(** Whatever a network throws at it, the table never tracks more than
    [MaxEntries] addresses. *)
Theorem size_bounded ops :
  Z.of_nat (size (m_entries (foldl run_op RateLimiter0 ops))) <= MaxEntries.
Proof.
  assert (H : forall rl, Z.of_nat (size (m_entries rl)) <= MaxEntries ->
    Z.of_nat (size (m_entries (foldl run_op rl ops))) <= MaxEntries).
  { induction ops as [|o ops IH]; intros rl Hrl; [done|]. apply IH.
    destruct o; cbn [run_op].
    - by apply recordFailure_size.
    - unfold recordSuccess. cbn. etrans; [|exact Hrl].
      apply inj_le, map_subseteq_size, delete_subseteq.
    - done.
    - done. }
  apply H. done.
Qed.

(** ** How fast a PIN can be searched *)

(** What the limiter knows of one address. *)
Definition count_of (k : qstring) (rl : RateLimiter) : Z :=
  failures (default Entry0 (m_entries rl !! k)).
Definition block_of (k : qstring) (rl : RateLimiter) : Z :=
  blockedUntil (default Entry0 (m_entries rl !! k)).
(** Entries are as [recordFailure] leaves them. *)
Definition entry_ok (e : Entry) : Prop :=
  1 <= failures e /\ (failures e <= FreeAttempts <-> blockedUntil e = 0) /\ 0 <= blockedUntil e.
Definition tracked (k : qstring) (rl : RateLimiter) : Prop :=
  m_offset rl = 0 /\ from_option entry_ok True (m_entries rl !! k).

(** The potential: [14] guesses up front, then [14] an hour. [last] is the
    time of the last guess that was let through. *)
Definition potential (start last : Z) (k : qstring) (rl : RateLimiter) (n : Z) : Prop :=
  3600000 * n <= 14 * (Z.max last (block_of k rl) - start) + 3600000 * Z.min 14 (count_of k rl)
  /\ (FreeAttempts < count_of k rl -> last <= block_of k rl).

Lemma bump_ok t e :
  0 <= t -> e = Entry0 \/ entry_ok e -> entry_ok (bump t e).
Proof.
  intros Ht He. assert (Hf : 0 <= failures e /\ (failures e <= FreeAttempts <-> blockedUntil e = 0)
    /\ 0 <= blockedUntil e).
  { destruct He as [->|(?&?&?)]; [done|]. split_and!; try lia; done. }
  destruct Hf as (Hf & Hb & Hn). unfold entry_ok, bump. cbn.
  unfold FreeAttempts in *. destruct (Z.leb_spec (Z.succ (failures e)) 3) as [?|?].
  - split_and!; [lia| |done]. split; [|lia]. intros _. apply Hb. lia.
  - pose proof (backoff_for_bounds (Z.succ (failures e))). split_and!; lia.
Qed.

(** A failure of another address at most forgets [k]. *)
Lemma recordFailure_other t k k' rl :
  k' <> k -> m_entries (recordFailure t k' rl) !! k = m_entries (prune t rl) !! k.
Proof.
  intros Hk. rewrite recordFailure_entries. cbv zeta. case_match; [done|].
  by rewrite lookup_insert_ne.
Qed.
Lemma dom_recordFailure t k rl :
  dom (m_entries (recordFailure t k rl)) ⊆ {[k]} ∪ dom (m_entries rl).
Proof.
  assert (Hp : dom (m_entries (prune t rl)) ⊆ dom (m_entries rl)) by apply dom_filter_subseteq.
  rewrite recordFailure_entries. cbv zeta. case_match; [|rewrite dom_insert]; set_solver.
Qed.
=====
Set down, exactly as they appear above, all lines from the one that has "assert (H : forall" down to the one that has "destruct Hf as", including those two and no others.

  assert (H : forall rl, Z.of_nat (size (m_entries rl)) <= MaxEntries ->
    Z.of_nat (size (m_entries (foldl run_op rl ops))) <= MaxEntries).
  { induction ops as [|o ops IH]; intros rl Hrl; [done|]. apply IH.
    destruct o; cbn [run_op].
    - by apply recordFailure_size.
    - unfold recordSuccess. cbn. etrans; [|exact Hrl].
      apply inj_le, map_subseteq_size, delete_subseteq.
    - done.
    - done. }
  apply H. done.
Qed.

(** ** How fast a PIN can be searched *)

(** What the limiter knows of one address. *)
Definition count_of (k : qstring) (rl : RateLimiter) : Z :=
  failures (default Entry0 (m_entries rl !! k)).
Definition block_of (k : qstring) (rl : RateLimiter) : Z :=
  blockedUntil (default Entry0 (m_entries rl !! k)).
(** Entries are as [recordFailure] leaves them. *)
Definition entry_ok (e : Entry) : Prop :=
  1 <= failures e /\ (failures e <= FreeAttempts <-> blockedUntil e = 0) /\ 0 <= blockedUntil e.
Definition tracked (k : qstring) (rl : RateLimiter) : Prop :=
  m_offset rl = 0 /\ from_option entry_ok True (m_entries rl !! k).

(** The potential: [14] guesses up front, then [14] an hour. [last] is the
    time of the last guess that was let through. *)
Definition potential (start last : Z) (k : qstring) (rl : RateLimiter) (n : Z) : Prop :=
  3600000 * n <= 14 * (Z.max last (block_of k rl) - start) + 3600000 * Z.min 14 (count_of k rl)
  /\ (FreeAttempts < count_of k rl -> last <= block_of k rl).

Lemma bump_ok t e :
  0 <= t -> e = Entry0 \/ entry_ok e -> entry_ok (bump t e).
Proof.
  intros Ht He. assert (Hf : 0 <= failures e /\ (failures e <= FreeAttempts <-> blockedUntil e = 0)
    /\ 0 <= blockedUntil e).
  { destruct He as [->|(?&?&?)]; [done|]. split_and!; try lia; done. }
  destruct Hf as (Hf & Hb & Hn). unfold entry_ok, bump. cbn.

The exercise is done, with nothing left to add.